The ideal candidate has strong data modeling judgment, can quickly understand messy and inconsistent source data, and knows when a canonical model makes sense versus when it will create unnecessary complexity. You'll also be expected to stay hands-on, writing and shipping scripts for migration and transformation while providing technical guidance to less experienced data team members.
Instead of the typical job description, here's a breakdown of the tasks and qualities we're looking for in our next team member:
Primary Responsibilities
  • Design and guide data architecture for a complex transformation and migration initiative spanning approximately 11 legacy systems.
  • Analyze highly varied source data, potentially including roughly 400 form variants and source structures.
  • Develop unified or semi-unified data models that balance consistency, flexibility, and long-term maintainability.
  • Make thoughtful architectural decisions around canonical data models, mappings, transformations, and source-specific variations.
  • Write and ship scripts quickly to support data migration, transformation, validation, and cleanup.
  • Identify data quality issues, inconsistencies, and structural gaps across legacy systems and develop practical solutions.
  • Collaborate with technical and business stakeholders to understand existing data structures and future-state requirements.
  • Provide technical guidance and mentorship to junior and mid-level data team members.

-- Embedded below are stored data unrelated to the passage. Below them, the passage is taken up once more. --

(** X13. The requests of an asset generation.  With a credential and a script,
    the click sends the speech request for the utterance
    [hook. body. cta] in the selected language and the image request for
    the query, both before either is answered; the answers, in either
    order and whatever they are, send nothing more. *)
Theorem assets_requests (speech image : Reply Response) (s : State)
    (p : Platform) (sc : JsValue) :
  has_key p -> script s = Some sc -> truthy sc = true ->
  let sent := [ImageRequest (query s);
               SpeechRequest (fullText sc) (language s)] ++ requests p in
  requests (snd (fst (handleGenerateAssets s p))) = sent /\
  snd (handleGenerateAssets s p) = Some (AssetsTask Pending Pending) /\
  requests (snd (assets_transition speech image s p)) = sent /\
  requests (snd (assets_transition' speech image s p)) = sent.
Proof.
  intros Hkey Hsc Htruthy sent. unfold has_key in Hkey.
  assert (H : handleGenerateAssets s p
              = (setLoading true s,
                 send (ImageRequest (query s))
                   (send (SpeechRequest (fullText sc) (language s)) p),
                 Some (AssetsTask Pending Pending))).
  { unfold handleGenerateAssets, generateAudio, generateVisual, getAI.
    rewrite Hsc, Htruthy, Hkey. cbn. now rewrite Hkey. }
  split; [now rewrite H|]. split; [now rewrite H|].
  unfold assets_transition, assets_transition'. rewrite H.
  cbn [rendered].
  split.
  - pose proof (requests_handleGenerateAssets_audio Pending Pending speech
                  (setLoading true s)
                  (commit s (setLoading true s)
                     (send (ImageRequest (query s))
                        (send (SpeechRequest (fullText sc) (language s)) p))))
      as Ha.
    destruct (handleGenerateAssets_audio _ _ _ _ _) as [[s2 p2] t2].
    cbn [fst snd] in Ha. rewrite requests_commit in Ha. cbn [rendered].
    destruct t2 as [[| |a v]|]; cbn [snd]; rewrite ?requests_commit;
      try exact Ha.
    pose proof (requests_handleGenerateAssets_visual a v image s2
                  (commit (setLoading true s) s2 p2)) as Hv.
    destruct (handleGenerateAssets_visual _ _ _ _ _) as [[s3 p3] t3].
    cbn [fst snd] in Hv. cbn [rendered snd]. rewrite requests_commit in Hv.
    rewrite requests_commit. now rewrite Hv.
  - pose proof (requests_handleGenerateAssets_visual Pending Pending image
                  (setLoading true s)
                  (commit s (setLoading true s)
                     (send (ImageRequest (query s))
                        (send (SpeechRequest (fullText sc) (language s)) p))))
      as Hv.
    destruct (handleGenerateAssets_visual _ _ _ _ _) as [[s2 p2] t2].
    cbn [fst snd] in Hv. rewrite requests_commit in Hv. cbn [rendered].
    destruct t2 as [[| |a v]|]; cbn [snd]; rewrite ?requests_commit;
      try exact Hv.
    pose proof (requests_handleGenerateAssets_audio a v speech s2
                  (commit (setLoading true s) s2 p2)) as Ha.
    destruct (handleGenerateAssets_audio _ _ _ _ _) as [[s3 p3] t3].
    cbn [fst snd] in Ha. cbn [rendered snd]. rewrite requests_commit in Ha.
    rewrite requests_commit. now rewrite Ha.
Qed.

  • Help establish patterns and best practices that reduce rework and support future data initiatives.
Skills and Qualifications
  • 8+ years of experience in data engineering, data architecture, or a closely related field.
  • Strong experience designing data architecture and data models for complex enterprise environments.

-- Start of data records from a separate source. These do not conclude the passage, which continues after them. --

Lemma swap_best_wt mp : wt <$> swap_best mp = swap_best (wt mp).
Proof.
  unfold swap_best. simpl.
  destruct (cur mp) as [r i|]; [|done].
  destruct (endMoves mp) as [r' j|]; [|done]. case_decide; [|done].
  change (region_of (wt mp) r) with (region_of mp r).
  destruct (max_element (region_of mp r) i j) as [k|]; [|done]. simpl.
  change (region_of (wt mp) r) with (region_of mp r).
  destruct (region_of mp r !! i) as [x|]; [|done]. simpl.
  destruct (region_of mp r !! k) as [y|]; [|done]. simpl.
  rewrite <- store_wt.
  destruct (store (At r i) y mp) as [mp1|]; [|done]. simpl.
  apply store_wt.
Qed.

Lemma score_wt T mp : wt <$> score T mp = score T (wt mp).
Proof.
  unfold score. simpl.
  destruct (cur mp) as [[] i|]; try done.
  destruct (endMoves mp) as [[] j|]; try done.
  change (score_one T (wt mp)) with (score_one T mp).
  destruct (mapM (score_one T mp) _); done.
Qed.

Lemma sort_moves_wt limit mp : wt <$> sort_moves limit mp = sort_moves limit (wt mp).
Proof.
  unfold sort_moves. simpl.
  destruct (cur mp) as [[] i|]; try done.
  destruct (endMoves mp) as [[] j|]; done.
Qed.

Lemma generate_moves_wt T mp :
  prod_map id wt <$> generate_moves T mp = generate_moves T (wt mp).
Proof.
  unfold generate_moves. simpl. destruct (cur mp) as [[] i|]; done.
Qed.

Lemma return_prev_wt mp : lift <$> return_prev mp = return_prev (wt mp).
Proof.
  unfold return_prev. simpl. destruct (ptr_pred (cur mp)) as [p|]; [|done]. simpl.
  change (deref (wt mp) p) with (deref mp p).
  destruct (deref mp p); done.
Qed.

Lemma accept_all_wt : tables_blind cph' ph' accept_all.
Proof. done. Qed.

Lemma good_capture_wt : tables_blind cph' ph' good_capture.
Proof.
  intros mp. unfold good_capture.
  change (deref (wt mp) (cur (wt mp))) with (deref mp (cur mp)).
  destruct (deref mp (cur mp)) as [c|]; [|done]. simpl.
  destruct (see_ge (pos mp) (move c) _); [done|].
  rewrite <- store_wt. simpl. destruct (store (endBadCaptures mp) c mp); done.
Qed.

Lemma playable_refutation_wt : tables_blind cph' ph' playable_refutation.
Proof.
  intros mp. unfold playable_refutation.
  change (deref (wt mp) (cur (wt mp))) with (deref mp (cur mp)).
  destruct (deref mp (cur mp)); done.
Qed.

Lemma not_refutation_wt : tables_blind cph' ph' not_refutation.
Proof.
  intros mp. unfold not_refutation.
  change (deref (wt mp) (cur (wt mp))) with (deref mp (cur mp)). simpl.
  destruct (deref mp (cur mp)); [|done]. simpl.
  destruct (refutations mp !! 0%nat); [|done]. simpl.
  destruct (refutations mp !! 1%nat); [|done]. simpl.
  destruct (refutations mp !! 2%nat); done.
Qed.

Lemma meets_threshold_wt : tables_blind cph' ph' meets_threshold.
Proof.
  intros mp. unfold meets_threshold.
  change (deref (wt mp) (cur (wt mp))) with (deref mp (cur mp)). simpl.
  destruct (deref mp (cur mp)); [|done]. simpl.
  destruct (threshold mp); done.
Qed.

Lemma select_loop_wt T filter n mp :
  tables_blind cph' ph' filter →
  lift <$> select_loop T filter n mp = select_loop T filter n (wt mp).
Proof.
  intros Hf. revert mp. induction n as [|n IH]; intros mp; simpl; [done|].
  assert (wt <$> match T with Best => swap_best mp | Next => Some mp end
          = match T with Best => swap_best (wt mp) | Next => Some (wt mp) end) as <-.
  { destruct T; [done|apply swap_best_wt]. }
  destruct (match T with Best => swap_best mp | Next => Some mp end) as [mp1|];
    [|done]. simpl.
  change (deref (wt mp1) (cur mp1)) with (deref mp1 (cur mp1)).
  destruct (deref mp1 (cur mp1)) as [c|]; [|done]. simpl.
  destruct (negb _).
  - rewrite <- (Hf mp1). destruct (filter mp1) as [[ok mp2]|]; [|done]. simpl.
    destruct ok.
    + change (deref (wt mp2) (cur mp2)) with (deref mp2 (cur mp2)).
      destruct (deref mp2 (cur mp2)); done.
    + apply (IH (set_cur (ptr_succ (cur mp2)) mp2)).
  - apply (IH (set_cur (ptr_succ (cur mp1)) mp1)).
Qed.

Lemma select_wt T filter mp :
  tables_blind cph' ph' filter →
  lift <$> select T filter mp = select T filter (wt mp).
Proof.
  intros Hf. unfold select. simpl.
  destruct (ptr_diff (endMoves mp) (cur mp)) as [n|]; [|done]. simpl.
  by apply select_loop_wt.
Qed.

Lemma case_BAD_QUIET_wt b mp :
  lift <$> case_BAD_QUIET b mp = case_BAD_QUIET b (wt mp).
Proof.
  unfold case_BAD_QUIET. destruct b; [done|]. simpl.
  apply select_wt, not_refutation_wt.
Qed.

Lemma case_BAD_CAPTURE_wt b mp :
  lift <$> case_BAD_CAPTURE b mp = case_BAD_CAPTURE b (wt mp).
Proof.
  unfold case_BAD_CAPTURE. rewrite <- (select_wt _ _ mp accept_all_wt).
  destruct (select Next accept_all mp) as [[m mp1]|]; [|done]. simpl.
  destruct (is_move m); [apply return_prev_wt|apply (case_BAD_QUIET_wt b)].
Qed.

Lemma to_bad_captures_wt b mp :
  lift <$> to_bad_captures b mp = to_bad_captures b (wt mp).
Proof. unfold to_bad_captures. apply (case_BAD_CAPTURE_wt b). Qed.

Lemma case_GOOD_QUIET_wt b mp :
  lift <$> case_GOOD_QUIET b mp = case_GOOD_QUIET b (wt mp).
Proof.
  unfold case_GOOD_QUIET. destruct b; simpl; [apply to_bad_captures_wt|].
  rewrite <- (select_wt _ _ mp not_refutation_wt).
  destruct (select Next not_refutation mp) as [[m mp1]|]; [|done]. simpl.
  destruct (is_move m); [|apply to_bad_captures_wt].
  destruct (ptr_pred (cur mp1)) as [p|]; [|done]. simpl.
  change (deref (wt mp1) p) with (deref mp1 p).
  destruct (deref mp1 p) as [e|]; [|done]. simpl.
  destruct (depth mp1) as [d|]; [|done]. simpl.
  destruct (_ || _); [apply return_prev_wt|].
  apply (to_bad_captures_wt false).
Qed.

Lemma case_QUIET_INIT_wt b mp :
  lift <$> case_QUIET_INIT b mp = case_QUIET_INIT b (wt mp).
Proof.
  unfold case_QUIET_INIT. destruct b; simpl.
  { apply (case_GOOD_QUIET_wt true). }
  change (set_cur (endBadCaptures mp) (wt mp))
    with (wt (set_cur (endBadCaptures mp) mp)).
  rewrite <- (generate_moves_wt QUIETS (set_cur (endBadCaptures mp) mp)).
  destruct (generate_moves QUIETS _) as [[e mp1]|]; [|done]. simpl.
  change (set_endMoves e (set_beginBadQuiets e (set_endBadQuiets e (wt mp1))))
    with (wt (set_endMoves e (set_beginBadQuiets e (set_endBadQuiets e mp1)))).
  rewrite <- (score_wt QUIETS
                (set_endMoves e (set_beginBadQuiets e (set_endBadQuiets e mp1)))).
  destruct (score QUIETS _) as [mp3|]; [|done]. simpl.
  destruct (depth mp3) as [d|]; [|done]. simpl.
  rewrite <- sort_moves_wt.
  destruct (sort_moves _ mp3) as [mp4|]; [|done]. simpl.
  apply (case_GOOD_QUIET_wt false).
Qed.

Lemma case_REFUTATION_wt b mp :
  lift <$> case_REFUTATION b mp = case_REFUTATION b (wt mp).
Proof.
  unfold case_REFUTATION. rewrite <- (select_wt _ _ mp playable_refutation_wt).
  destruct (select Next playable_refutation mp) as [[m mp1]|]; [|done]. simpl.
  destruct (is_move m); [apply return_prev_wt|apply (case_QUIET_INIT_wt b)].
Qed.

Lemma case_GOOD_CAPTURE_wt b mp :
  lift <$> case_GOOD_CAPTURE b mp = case_GOOD_CAPTURE b (wt mp).
Proof.
  unfold case_GOOD_CAPTURE. rewrite <- (select_wt _ _ mp good_capture_wt).
  destruct (select Next good_capture mp) as [[m mp1]|]; [|done]. simpl.
  destruct (is_move m); [apply return_prev_wt|].
  destruct (refutations mp1 !! 0%nat); [|done]. simpl.
  destruct (refutations mp1 !! 1%nat); [|done]. simpl.
  destruct (refutations mp1 !! 2%nat); [|done]. simpl.
  apply (case_REFUTATION_wt b).
Qed.

Lemma capture_init_wt mp : wt <$> capture_init mp = capture_init (wt mp).
Proof.
  unfold capture_init.
  change (set_endBadCaptures (At Moves 0) (set_cur (At Moves 0) (wt mp)))
    with (wt (set_endBadCaptures (At Moves 0) (set_cur (At Moves 0) mp))).
  rewrite <- (generate_moves_wt CAPTURES
                (set_endBadCaptures (At Moves 0) (set_cur (At Moves 0) mp))).
  destruct (generate_moves CAPTURES _) as [[e mp1]|]; [|done]. simpl.
  change (set_endMoves e (wt mp1)) with (wt (set_endMoves e mp1)).
  rewrite <- (score_wt CAPTURES (set_endMoves e mp1)).
  destruct (score CAPTURES _) as [mp2|]; [|done]. simpl.
  rewrite <- sort_moves_wt.
  destruct (sort_moves _ mp2) as [mp3|]; done.
Qed.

  • Proven experience working with legacy systems and large-scale data transformation or migration efforts.
  • Strong understanding of relational data modeling, data structures, schemas, mappings, and normalization.
  • Demonstrated ability to determine when a canonical data model is appropriate and when a more flexible approach is needed.

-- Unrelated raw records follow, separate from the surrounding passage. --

(** * BaseNumpyIndexer: an append-only gzip vector store

    Shallow embedding of [jina/executors/indexers/vector/__init__.py].

    The indexer is a Python object whose methods mutate its attributes and
    may raise.  It is modelled as a record [Store] threaded through a small
    state-and-exception monad [M]: a computation returns the store it
    leaves behind together with either a value or the exception that was
    raised, so that what a failing call has already mutated stays visible. *)

From Stdlib Require Import List String Ascii Arith PeanoNat Bool Lia.
From Stdlib.Strings Require Import Byte.
Import ListNotations.
Open Scope string_scope.
Open Scope nat_scope.

(* ================================================================== *)
(** ** The part of numpy the indexer relies on *)
(* ================================================================== *)

Module Numpy.

(** The numeric scalar types of numpy, extended precision included
    (on x86-64 Linux these are [float128] and [complex256]). *)
Inductive DType : Type :=
| bool_ | int8 | int16 | int32 | int64
| uint8 | uint16 | uint32 | uint64
| float16 | float32 | float64 | float128
| complex64 | complex128 | complex256.

(** [dtype.name]: the name says kind and width, not the byte order. *)
Definition name (d : DType) : string :=
  match d with
  | bool_ => "bool" | int8 => "int8" | int16 => "int16"
  | int32 => "int32" | int64 => "int64"
  | uint8 => "uint8" | uint16 => "uint16"
  | uint32 => "uint32" | uint64 => "uint64"
  | float16 => "float16" | float32 => "float32" | float64 => "float64"
  | float128 => "float128"
  | complex64 => "complex64" | complex128 => "complex128"
  | complex256 => "complex256"
  end.

(** [sizeof] of one element, in bytes. *)
Definition itemsize (d : DType) : nat :=
  match d with
  | bool_ | int8 | uint8 => 1
  | int16 | uint16 | float16 => 2
  | int32 | uint32 | float32 => 4
  | int64 | uint64 | float64 | complex64 => 8
  | float128 | complex128 => 16
  | complex256 => 32
  end.

Definition is_complex (d : DType) : bool :=
  match d with
  | complex64 | complex128 | complex256 => true
  | _ => false
  end.

Definition all_dtypes : list DType :=
  [bool_; int8; int16; int32; int64; uint8; uint16; uint32; uint64;
   float16; float32; float64; float128; complex64; complex128; complex256].

(** [np.dtype(s)] for a name [s] as [dtype.name] produces them; [None]
    when the name is none of these. *)
Definition of_name (s : string) : option DType :=
  find (fun d => String.eqb (name d) s) all_dtypes.

(** The byte order of the elements in the buffer: the machine's, or the
    other one (as for an array of dtype ['>f4'] on a little-endian
    machine). *)
Inductive ByteOrder : Type := native | swapped.

(** An array is its element type with its byte order, its shape and its
    buffer in C order. *)
Record ndarray : Type := mk_ndarray {
  dtype : DType;
  byteorder : ByteOrder;
  shape : list nat;
  data  : list byte
}.

Definition ndim (a : ndarray) : nat := List.length (shape a).

(** Number of elements: the product of the shape. *)
Definition size (a : ndarray) : nat := fold_right Nat.mul 1 (shape a).

(** The buffer holds exactly [size] elements. *)
Definition wf (a : ndarray) : Prop :=
  List.length (data a) = size a * itemsize (dtype a).

(** [a.tobytes()]: the buffer as it is, in the array's own byte order. *)
Definition tobytes (a : ndarray) : list byte := data a.

(** The bytes of one element put in native order: a swapped scalar is
    reversed, a swapped complex number part by part. *)
Definition to_native (d : DType) (o : ByteOrder) (bs : list byte) : list byte :=
  match o with
  | native => bs
  | swapped =>
      if is_complex d
      then (rev (firstn (itemsize d / 2) bs) ++ rev (skipn (itemsize d / 2) bs))%list
      else rev bs
  end.

(** Element [i] of the flattened array, as the native bytes of its value. *)
Definition item (a : ndarray) (i : nat) : list byte :=
  to_native (dtype a) (byteorder a)
    (firstn (itemsize (dtype a)) (skipn (i * itemsize (dtype a)) (data a))).

(** What can go wrong inside numpy. *)
Inductive error : Type :=
| dtype_not_understood (s : string)
| buffer_size_not_multiple (len isz : nat)
| cannot_reshape (sz d : nat).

  • Strong SQL skills and the ability to quickly write scripts for data transformation and migration.
  • Experience with Google Cloud Platform (GCP) and cloud-based data environments.
  • Comfortable working hands-on while also making high-level architectural decisions.
  • Strong problem-solving skills and the ability to bring structure to ambiguous or messy data environments.
  • Experience mentoring or advising other data engineers and helping less experienced team members grow.
  • Experience with Git-based development workflows; GitLab experience is a plus.
  • Excellent communication skills and the ability to explain complex technical concepts to both technical and non-technical stakeholders.
  • Bachelor's degree in Computer Science, Engineering, Information Systems, or a related field is preferred.
  • Candidates must be legally authorized to work in the U.S. without current or future sponsorship.
What Makes Someone Successful in This Role
  • Thinks like an architect but isn't afraid to write the code.
  • Enjoys solving messy, ambiguous data problems.
  • Has strong judgment around data modeling and long-term maintainability.
  • Can quickly understand unfamiliar legacy systems and identify patterns across inconsistent data.
  • Balances architectural strategy with the ability to execute and deliver.
  • Communicates clearly and enjoys mentoring other technical team members.
  • Thinks ahead about scalability, maintainability, and avoiding unnecessary rework.
Where We're Looking For It
Schenectady, New York
100% Remote for the right candidate
Other Information
The work hours will be approximately 9:00 AM to 5:00 PM EST depending on workload, with occasional flexibility required to support business-critical initiatives.
We work with security-conscious clients, therefore background checks may be required. Compensation is dependent upon experience, qualifications, and location.